● HOW TO COMPLETE THIS TASK: Tally the lines in the listing below that contain "after" and report the tally alone.

● SOURCE MATERIAL:
(* ===== verification/ClockProps.v ===== *)
(** The system clock: its time after any number of ticks, waits for an
    absolute time, and the calendar against a reference that counts days. *)
From S2P Require Import Prelude Clock.

(** * Valid times as nanoseconds *)

Definition valid_time (ts : timespec) : Prop :=
  0 <= tv_sec ts < 2 ^ 32 /\ 0 <= tv_nsec ts < NSEC_PER_SEC.

Definition ns (ts : timespec) : Z := tv_sec ts * NSEC_PER_SEC + tv_nsec ts.

(** The time [x] nanoseconds after [ts], in seconds modulo [2 ^ 32]. *)
Definition later (ts : timespec) (x : Z) : timespec :=
  Timespec (u32 (tv_sec ts + (tv_nsec ts + x) / NSEC_PER_SEC))
    ((tv_nsec ts + x) mod NSEC_PER_SEC).

(** A clock that has counted less than [2 ^ 32] milliseconds. *)
Definition clock_ok (c : clock_s) : Prop :=
  valid_time (g_basetime c) /\ 0 <= g_system_timer c /\
  g_system_timer c * MSEC_PER_TICK < 2 ^ 32.

Definition ticks (n : nat) (c : clock_s) : clock_s := Nat.iter n clock_timer c.

Ltac units := change NSEC_PER_SEC with 1000000000 in *; change NSEC_PER_TICK with 10000000 in *;
  change MSEC_PER_TICK with 10 in *; change MSEC_PER_SEC with 1000 in *;
  change NSEC_PER_MSEC with 1000000 in *; change TICK_PER_SEC with 100 in *;
  change (2 ^ 32) with 4294967296 in *; change (2 ^ 31) with 2147483648 in *;
  change (2 ^ 63) with 9223372036854775808 in *;
  change (2 ^ 64) with 18446744073709551616 in *.

Ltac divs := Z.to_euclidean_division_equations; lia.

Lemma u32_sum a x b d :
  u32 (u32 (u32 (u32 a + x) + b) + d) = u32 (a + x + b + d).
Proof.
  rewrite u32_add_l. rewrite <- (Z.add_assoc _ b d), u32_add_l.
  rewrite <- (Z.add_assoc _ x), u32_add_l. f_equal. lia.
Qed.

Lemma u32_hms d h m s :
  u32 (u32 (u32 (u32 (u32 (u32 (d * 24) + h) * 60) + m) * 60) + s) =
  u32 (((d * 24 + h) * 60 + m) * 60 + s).
Proof.
  rewrite (u32_add_l (d * 24)), (u32_mul_l (_ + h)), (u32_add_l (_ * 60) m).
  by rewrite (u32_mul_l (_ + m)), u32_add_l.
Qed.

Lemma s64_id x : - 2 ^ 63 <= x < 2 ^ 63 -> s64 x = x.
Proof. intros. unfold s64. rewrite Z.mod_small; lia. Qed.

Lemma later_valid ts x : valid_time (later ts x).
Proof.
  split; [apply u32_range|]. apply Z.mod_pos_bound. done.
Qed.

Lemma ns_later ts x :
  valid_time ts -> 0 <= x -> ns ts + x < 2 ^ 32 * NSEC_PER_SEC -> ns (later ts x) = ns ts + x.
Proof.
  intros [Hs Hn] Hx Hlt. unfold ns, later in *. simpl. units.
  rewrite u32_id; [divs|]. units. divs.
Qed.

(** * The time since the start *)

Lemma systimespec_spec c :
  0 <= g_system_timer c -> g_system_timer c * MSEC_PER_TICK < 2 ^ 32 ->
  clock_systimespec c =
    Timespec (g_system_timer c / TICK_PER_SEC)
      (g_system_timer c mod TICK_PER_SEC * NSEC_PER_TICK).
Proof.
  intros H1 H2. unfold clock_systimespec, TICK2MSEC, clock_systimer. units.
  rewrite (u32_id (_ * 10)) by (units; lia).
  f_equal.
  - rewrite u32_id; units; divs.
  - rewrite s32_id; units; divs.
Qed.

Lemma gettime_spec c :
  clock_ok c ->
  clock_gettime CLOCK_REALTIME c =
    (OK, 0, Some (later (g_basetime c) (g_system_timer c * NSEC_PER_TICK))).
Proof.
  destruct c as [t [bs bn]]. intros [[Hs Hn] [Ht Hlt]]. simpl in *.
  unfold clock_gettime. rewrite systimespec_spec by done. simpl.
  unfold later. simpl.
  rewrite (u32_id bs), (u32_id bn) by (units; lia).
  rewrite (u32_id (_ + bn)) by (units; divs). rewrite (s32_id (_ + bn)) by (units; divs).
  case_if.
  - do 2 f_equal. f_equal.
    + rewrite u32_add_l, u32_add_r. apply (u32_eq _ _ 0). units. divs.
    + units. rewrite (u32_id (Z.quot _ _)) by (units; divs).
      rewrite (u32_id (_ * 1000000000)) by (units; divs).
      rewrite (u32_id (_ - _)) by (units; divs). rewrite s32_id by (units; divs). divs.
  - do 2 f_equal. f_equal.
    + apply (u32_eq _ _ 0). units. divs.
    + units. divs.
Qed.

Lemma ticks_spec (n : nat) c :
  0 <= g_system_timer c -> (g_system_timer c + Z.of_nat n) < 2 ^ 32 ->
  ticks n c = Clock (g_system_timer c + Z.of_nat n) (g_basetime c).
Proof.
  intros H1. induction n as [|n IH]; intros H2; [destruct c; simpl; f_equal; lia|].
  unfold ticks in *. simpl. rewrite IH by lia.
  unfold clock_timer. simpl. f_equal. rewrite u32_id; lia.
Qed.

● EXPECTED OUTPUT: 2